Why You Shouldn’t Give Up
This year has been extremely challenging.
I started off the year feeling a bit aimless with my life and where I was going. I wrote an article in early January about how I was having “a quarter-life crisis”. Every post I write is honest, and that one was no different.
Since then, for a while at least, life did not “get better”. I was losing matches, my writing business was fading, and I was constantly battling random injuries throughout the spring — knee, hamstring, and back, to name a few.
But lately, although it’s not perfect, things have been looking up (this is the part where you should knock on some wood for me).
I’m competing frequently and fairly well, my writing has been growing and improving, and I’ve been working hard on the side on some new projects. I recently got ranked in the top 15 in the world in my weight class (for the second time, after I dropped from the rankings this spring), and I have plenty more big matches coming up over the next few months.

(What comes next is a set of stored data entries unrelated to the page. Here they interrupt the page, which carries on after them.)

Lemma last_pack l : Forall nibble_ok l -> NibblePath_last (pack l) = Ok (list.last l).
Proof.
  intros Hf. unfold NibblePath_last, pack. cbn [np_num_nibbles np_bytes].
  destruct (parity_cases l) as [(He & -> & Hc)|(l0 & a & -> & He & ->)]; cbn [Z.eqb].
  - destruct Hc as [->|(l0 & a & b & -> & He0)]; [done|].
    rewrite pack_bytes_app by done. cbn [pack_bytes]. rewrite last_snoc.
    apply Forall_app in Hf as [_ Hf]. apply Forall_cons in Hf as [Ha Hb].
    rewrite Forall_singleton in Hb. destruct (byte_facts a b Ha Hb) as (-> & _).
    rewrite nibble_from_u8_Ok, obind_Ok by done.
    replace (l0 ++ [a; b]) with ((l0 ++ [a]) ++ [b]) by (by rewrite <- app_assoc). by rewrite last_snoc.
  - rewrite pack_bytes_app by done. cbn [pack_bytes]. rewrite !last_snoc. cbn [expect]. rewrite obind_Ok.
    apply Forall_app in Hf as [_ Ha]. rewrite Forall_singleton in Ha.
    destruct (byte_facts a 0 Ha ltac:(done)) as (_ & Hs & _). rewrite Z.add_0_r in Hs.
    by rewrite Hs, nibble_from_u8_Ok, obind_Ok by done.
Qed.

Lemma pack_bytes_take l : forall n, Nat.even n = true -> pack_bytes (take n l) = take (n / 2) (pack_bytes l).
Proof.
  induction l as [|x|x y l IH] using list_two_ind; intros n Hn.
  - rewrite take_nil. symmetry. apply take_nil.
  - destruct n as [|[|n]]; [done..|].
    replace (S (S n) / 2)%nat with (S (n / 2))
      by (replace (S (S n)) with (1 * 2 + n)%nat by lia; by rewrite Nat.div_add_l by lia).
    by rewrite !take_ge by (cbn; lia).
  - destruct n as [|[|n]]; [done..|]. cbn [take pack_bytes].
    replace (S (S n) / 2)%nat with (S (n / 2))
      by (replace (S (S n)) with (1 * 2 + n)%nat by lia; by rewrite Nat.div_add_l by lia).
    cbn [take]. by rewrite IH.
Qed.

Lemma truncate_pack l n : Forall nibble_ok l -> (n <= length l)%nat ->
  truncate (pack l) (Z.of_nat n) = Ok (pack (take n l)).
Proof.
  intros Hf Hn. unfold truncate. rewrite np_num_pack, np_bytes_pack.
  rewrite assert_true, obind_Ok by lia.
  assert (Elen : Z.of_nat (length (take n l)) = Z.of_nat n) by (rewrite length_take; lia).
  destruct (Nat.even n) eqn:En.
  - apply Nat.even_spec in En as [k ->].
    replace (Z.of_nat (2 * k) mod 2) with 0 by (Z.to_euclidean_division_equations; lia). cbn [Z.eqb negb].
    replace (Z.to_nat ((Z.of_nat (2 * k) + 1) / 2)) with (2 * k / 2)%nat
      by (rewrite (Nat.mul_comm 2), Nat.div_mul by lia; Z.to_euclidean_division_equations; lia).
    rewrite <- pack_bytes_take by (rewrite Nat.even_mul; done). unfold pack. by rewrite Elen.
  - destruct n as [|m]; [done|]. rewrite Nat.even_succ, <- Nat.negb_even, negb_false_iff in En.
    apply Nat.even_spec in En as [k ->].
    replace (Z.of_nat (S (2 * k)) mod 2) with 1 by (Z.to_euclidean_division_equations; lia). cbn [Z.eqb negb].
    replace (Z.to_nat ((Z.of_nat (S (2 * k)) + 1) / 2)) with (S k)
      by (Z.to_euclidean_division_equations; lia).
    destruct (lookup_lt_is_Some_2 l (2 * k)) as [x Hx]; [lia|].
    destruct (pack_bytes_lookup l Hf (2 * k) x Hx) as (h & lo & Hb & Hh & Hlo & E).
    replace (2 * k / 2)%nat with k in Hb by (rewrite Nat.mul_comm, Nat.div_mul; lia).
    replace (2 * k mod 2)%nat with 0%nat in E by (rewrite Nat.mul_comm, Nat.Div0.mod_mul; lia).
    cbn [Nat.eqb] in E. subst x.
    rewrite (take_S_r _ _ _ Hb), vec_pop_snoc. cbn [expect]. rewrite obind_Ok.
    destruct (byte_facts h lo Hh Hlo) as (_ & _ & -> & _).
    unfold pack. rewrite Elen, (take_S_r _ _ _ Hx). rewrite pack_bytes_app.
    + rewrite pack_bytes_take by (rewrite Nat.even_mul; done).
      replace (2 * k / 2)%nat with k by (rewrite Nat.mul_comm, Nat.div_mul; lia). done.
    + rewrite length_take_le by lia. by rewrite Nat.even_mul.
Qed.

Lemma new_from_byte_array_pack bs n : Forall byte_ok bs -> (n <= 64)%nat -> (n <= 2 * length bs)%nat ->
  new_from_byte_array bs (Z.of_nat n) = Ok (pack (take n (bytes_nibbles bs))).
Proof.
  intros Hf Hn Hl. unfold new_from_byte_array. rewrite root_nibble_height.
  rewrite (assert_true (_ <=? 64)), obind_Ok by lia. unfold blen, slice_to.
  assert (Elen : Z.of_nat (length (take n (bytes_nibbles bs))) = Z.of_nat n)
    by (rewrite length_take, bytes_nibbles_length; lia).
  pose proof (pack_bytes_nibbles bs Hf) as Ep.
  destruct (Nat.even n) eqn:En.
  - apply Nat.even_spec in En as [k ->].
    replace (Z.of_nat (2 * k) mod 2) with 0 by (Z.to_euclidean_division_equations; lia). cbn [Z.eqb].
    replace (Z.of_nat (2 * k) / 2) with (Z.of_nat k) by (Z.to_euclidean_division_equations; lia).
    rewrite assert_true, obind_Ok by lia. unfold blen.
    rewrite (proj2 (Z.leb_le _ _)), obind_Ok, Nat2Z.id by lia.
    unfold new_even. rewrite root_nibble_height. change (64 / 2) with 32.
    assert (El : blen (take k bs) = Z.of_nat k) by (unfold blen; rewrite length_take; lia).
    rewrite El, assert_true, obind_Ok by lia. f_equal. unfold pack. rewrite Elen. f_equal; [lia|].
    rewrite pack_bytes_take, Ep by (rewrite Nat.even_mul; done).
    by replace (2 * k / 2)%nat with k by (rewrite Nat.mul_comm, Nat.div_mul; lia).
  - destruct n as [|m]; [done|]. rewrite Nat.even_succ, <- Nat.negb_even, negb_false_iff in En.
    apply Nat.even_spec in En as [k ->].
    replace (Z.of_nat (S (2 * k)) mod 2) with 1 by (Z.to_euclidean_division_equations; lia). rewrite Z.eqb_refl; cbn iota.
    replace ((Z.of_nat (S (2 * k)) + 1) / 2) with (Z.of_nat (S k)) by (Z.to_euclidean_division_equations; lia).
    rewrite assert_true, obind_Ok by (apply Z.leb_le; lia). unfold blen.
    rewrite (proj2 (Z.leb_le _ _)), obind_Ok by lia.
    replace (Z.to_nat (Z.of_nat (S k) - 1)) with k by lia. rewrite Nat2Z.id.
    destruct (lookup_lt_is_Some_2 bs k) as [b Hb]; [lia|]. rewrite Hb. cbn [expect]. rewrite obind_Ok.
    rewrite (take_S_r _ _ _ Hb).
    assert (Lk : length (take k bs) = k) by (rewrite length_take; lia).
    rewrite insert_app_r_alt by lia. rewrite Lk, Nat.sub_diag. cbn [insert list_insert].
    pose proof Hb as Hbyte. eapply Forall_lookup_1 in Hbyte; [|exact Hf].
    destruct (byte_split b Hbyte) as (h & lo & Hh & Hlo & ->).
    destruct (byte_facts h lo Hh Hlo) as (_ & _ & -> & _).
    unfold new_odd. rewrite root_nibble_height. change (64 / 2) with 32.
    unfold blen. rewrite length_app, Lk. cbn [length].
    rewrite assert_true, obind_Ok by (apply Z.leb_le; lia). rewrite last_snoc. cbn [expect]. rewrite obind_Ok.
    destruct (byte_facts h 0 Hh ltac:(done)) as (E0 & _). rewrite Z.add_0_r in E0.
    rewrite E0. cbn [Z.eqb assert]. rewrite obind_Ok. f_equal. unfold pack. rewrite Elen.
    f_equal; [lia|].
    assert (Hx : bytes_nibbles bs !! (2 * k)%nat = Some h).
    { clear -Hb Hlo. revert k Hb. induction bs as [|c bs IH]; intros k Hb; [done|].
      destruct k as [|k]; cbn in Hb.
      - injection Hb as ->. unfold bytes_nibbles. cbn [flat_map].
        by rewrite byte_nibbles_split by done.
      - replace (2 * S k)%nat with (S (S (2 * k))) by lia. cbn. by apply IH. }
    rewrite (take_S_r _ _ _ Hx), pack_bytes_app.
    + rewrite pack_bytes_take, Ep by (rewrite Nat.even_mul; done).
      replace (2 * k / 2)%nat with k by (rewrite Nat.mul_comm, Nat.div_mul; lia). done.
    + rewrite length_take_le by (rewrite bytes_nibbles_length; lia). by rewrite Nat.even_mul.
Qed.

(** ** Bits *)

(** The bits of a nibble, most significant first. *)
Definition nibble_bits (n : Z) : list bool := map (fun r => Z.testbit n (3 - Z.of_nat r)) (seq 0 4).
Definition nibbles_bits (l : list Z) : list bool := flat_map nibble_bits l.

Lemma nibbles_bits_length l : length (nibbles_bits l) = (4 * length l)%nat.
Proof. induction l as [|n l IH]; [done|]. unfold nibbles_bits in *. cbn [flat_map length app nibble_bits map seq]. lia. Qed.

Lemma nibbles_bits_lookup l : forall j r n, (r < 4)%nat -> l !! j = Some n ->
  nibbles_bits l !! (4 * j + r)%nat = Some (Z.testbit n (3 - Z.of_nat r)).
Proof.
  induction l as [|m l IH]; intros j r n Hr Hj; [done|].
  change (nibbles_bits (m :: l)) with (nibble_bits m ++ nibbles_bits l).
  destruct j as [|j]; cbn in Hj.
  - injection Hj as ->. rewrite Nat.mul_0_r, Nat.add_0_l.
    destruct r as [|[|[|[|r]]]]; [done..|lia].
  - rewrite lookup_app_r by (cbn; lia). replace (4 * S j + r - length (nibble_bits m))%nat
      with (4 * j + r)%nat by (cbn; lia). by apply IH.
Qed.

Lemma get_bit_pack l i : Forall nibble_ok l -> (i < 4 * length l)%nat ->
  exists b, nibbles_bits l !! i = Some b /\ get_bit (pack l) (Z.of_nat i) = Ok b.
Proof.
  intros Hf Hi. set (j := (i / 4)%nat). set (r := (i mod 4)%nat).
  assert (Ei : i = (4 * j + r)%nat) by (apply Nat.div_mod; lia).
  assert (Hr : (r < 4)%nat) by (apply Nat.mod_upper_bound; lia).
  clearbody j r. subst i. destruct (lookup_lt_is_Some_2 l j) as [n Hn]; [lia|].
  exists (Z.testbit n (3 - Z.of_nat r)). split; [by apply nibbles_bits_lookup|].
  destruct (pack_bytes_lookup l Hf j n Hn) as (h & lo & Hb & Hh & Hlo & E).
  unfold get_bit. rewrite np_num_pack, np_bytes_pack. rewrite assert_true, obind_Ok by (apply Z.ltb_lt; lia).
  assert (Epos : Z.to_nat (Z.of_nat (4 * j + r) / 8) = (j / 2)%nat).
  { pose proof (Nat.div_mod j 2 ltac:(lia)). pose proof (Nat.mod_upper_bound j 2 ltac:(lia)).
    Z.to_euclidean_division_equations; lia. }
  rewrite Epos, Hb. cbn [expect]. rewrite obind_Ok, land_1_odd, negb_involutive. f_equal.
  assert (Em : ((j mod 2)%nat = 1%nat /\ Z.of_nat (4 * j + r) mod 8 = 4 + Z.of_nat r) \/
               ((j mod 2)%nat = 0%nat /\ Z.of_nat (4 * j + r) mod 8 = Z.of_nat r)).
  { pose proof (Nat.div_mod j 2 ltac:(lia)). pose proof (Nat.mod_upper_bound j 2 ltac:(lia)).
    Z.to_euclidean_division_equations; lia. }
  rewrite <- Z.testbit_odd. rewrite (Z.mul_comm 16 h). change 16 with (pow2 4).
  assert (Hlo' : 0 <= lo < pow2 4) by (unfold nibble_ok in Hlo; change (pow2 4) with 16; lia).
  destruct Em as [[Ej Em]|[Ej Em]]; rewrite Em; rewrite Ej in E; cbn [Nat.eqb] in E; subst n.
  - rewrite testbit_block, bool_decide_true by (done || lia). f_equal. lia.
  - rewrite testbit_block, bool_decide_false by (done || lia). f_equal. lia.
Qed.

(** ** Iterators *)
Lemma drain_range {I T} `{Peekable I T} (it : nat -> I) (l : list T) e :
  (e <= length l)%nat ->
  (forall s x, (s < e)%nat -> l !! s = Some x -> next (it s) = Ok (Some x, it (S s))) ->
  (exists it', next (it e) = Ok (None, it')) ->
  forall k s fuel, (s + k = e)%nat -> (k <= fuel)%nat -> drain fuel (it s) = Ok (take k (drop s l)).
Proof.
  intros He Hnext Hend. induction k as [|k IH]; intros s fuel Hs Hf.
  - rewrite Nat.add_0_r in Hs. subst s. destruct Hend as [it' Hend].
    destruct fuel; cbn [drain]; rewrite Hend, obind_Ok; done.
  - destruct fuel as [|fuel]; [lia|]. destruct (lookup_lt_is_Some_2 l s) as [x Hx]; [lia|].
    cbn [drain]. rewrite (Hnext s x) by (done || lia). rewrite obind_Ok.
    rewrite (IH (S s)) by lia. rewrite obind_Ok. by rewrite (drop_S _ _ _ Hx).
Qed.

(** The nibble iterator over [l] between [s] and [e]. *)
Definition nib_it (l : list Z) (start e s : nat) : NibbleIterator :=
  mkNibbleIterator (pack l) (Z.of_nat s) (Z.of_nat e) (Z.of_nat start).

Lemma nib_it_next l start e s x : Forall nibble_ok l -> (s < e)%nat -> l !! s = Some x ->
  NibbleIterator_peek (nib_it l start e s) = Ok (Some x) /\
  NibbleIterator_next (nib_it l start e s) = Ok (Some x, nib_it l start e (S s)).
Proof.
  intros Hf Hs Hx. unfold NibbleIterator_peek, NibbleIterator_next, nib_it.
  cbn [ni_pos_start ni_pos_end ni_path ni_start]. rewrite (proj2 (Z.ltb_lt _ _)) by lia.
  rewrite (get_nibble_pack l s x) by done. rewrite !obind_Ok.
  by replace (Z.of_nat s + 1) with (Z.of_nat (S s)) by lia.
Qed.

Lemma nib_it_end l start e s : (e <= s)%nat ->
  NibbleIterator_peek (nib_it l start e s) = Ok None /\
  NibbleIterator_next (nib_it l start e s) = Ok (None, nib_it l start e s).
Proof.
  intros Hs. unfold NibbleIterator_peek, NibbleIterator_next, nib_it.
  cbn [ni_pos_start ni_pos_end ni_path ni_start]. by rewrite (proj2 (Z.ltb_ge _ _)) by lia.
Qed.

Lemma collect_nib_it l start e s : Forall nibble_ok l -> (s <= e)%nat -> (e <= length l)%nat ->
  (e <= 64)%nat -> collect_nibbles (nib_it l start e s) = Ok (take (e - s) (drop s l)).
Proof.
  intros Hf Hs He H64. unfold collect_nibbles.
  apply (drain_range (nib_it l start e) l e); try lia.
  - intros s' x Hs' Hx. by apply nib_it_next.
  - eexists. apply nib_it_end. lia.
Qed.

Lemma get_nibble_path_it l start e s : Forall nibble_ok l -> (start <= s <= e)%nat ->
  (e <= length l)%nat -> (length l <= 64)%nat ->
  get_nibble_path (nib_it l start e s) = Ok (pack (take (e - start) (drop start l))).
Proof.
  intros Hf Hs He H64. unfold get_nibble_path, visited_nibbles, remaining_nibbles, NibbleIterator_new.
  cbn [nib_it ni_pos_start ni_pos_end ni_path ni_start]. rewrite root_nibble_height.
  rewrite !assert_true, !obind_Ok by lia.
  change (mkNibbleIterator (pack l) (Z.of_nat start) (Z.of_nat s) (Z.of_nat start))
    with (nib_it l start s start).
  change (mkNibbleIterator (pack l) (Z.of_nat s) (Z.of_nat e) (Z.of_nat s)) with (nib_it l s e s).
  rewrite !collect_nib_it by (done || lia). rewrite !obind_Ok.
  assert (E : take (s - start) (drop start l) ++ take (e - s) (drop s l) =
              take (e - start) (drop start l)).
  { replace (e - start)%nat with ((s - start) + (e - s))%nat by lia.
    rewrite <- take_take_drop, drop_drop. do 3 f_equal. lia. }
  rewrite E. apply from_iter_pack.
  - apply Forall_take, Forall_drop, Hf.
  - rewrite length_take, length_drop. lia.
Qed.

I’ve been very active in everything I’m doing and I’m doing a lot to reinvent myself.
Here are a few key ideas that I believe have helped me reinvent myself over the last few months:
Volume matters a lot.
I touched on this today in my Grappler’s Diary Instagram post, but I’m going to touch on it again here.
The volume of work that you put into a given craft is a key determinant of your success in that craft.
There’s a reason that people live in laundromats and sleep on mats so that they can train and compete in Jiu-Jitsu full-time. There’s a reason that digital writers like Nicolas Cole, Tim Denning, and Jessica Wildfire post an insane amount of content. There’s a reason why young musicians spend hours with their instruments practicing boring things like scales and simple tunes.
While “working smart” is great, a smart worker realizes that hard work (and a lot of it) is imperative to success.
These last few months, my work volume has been more intense than it was in months prior.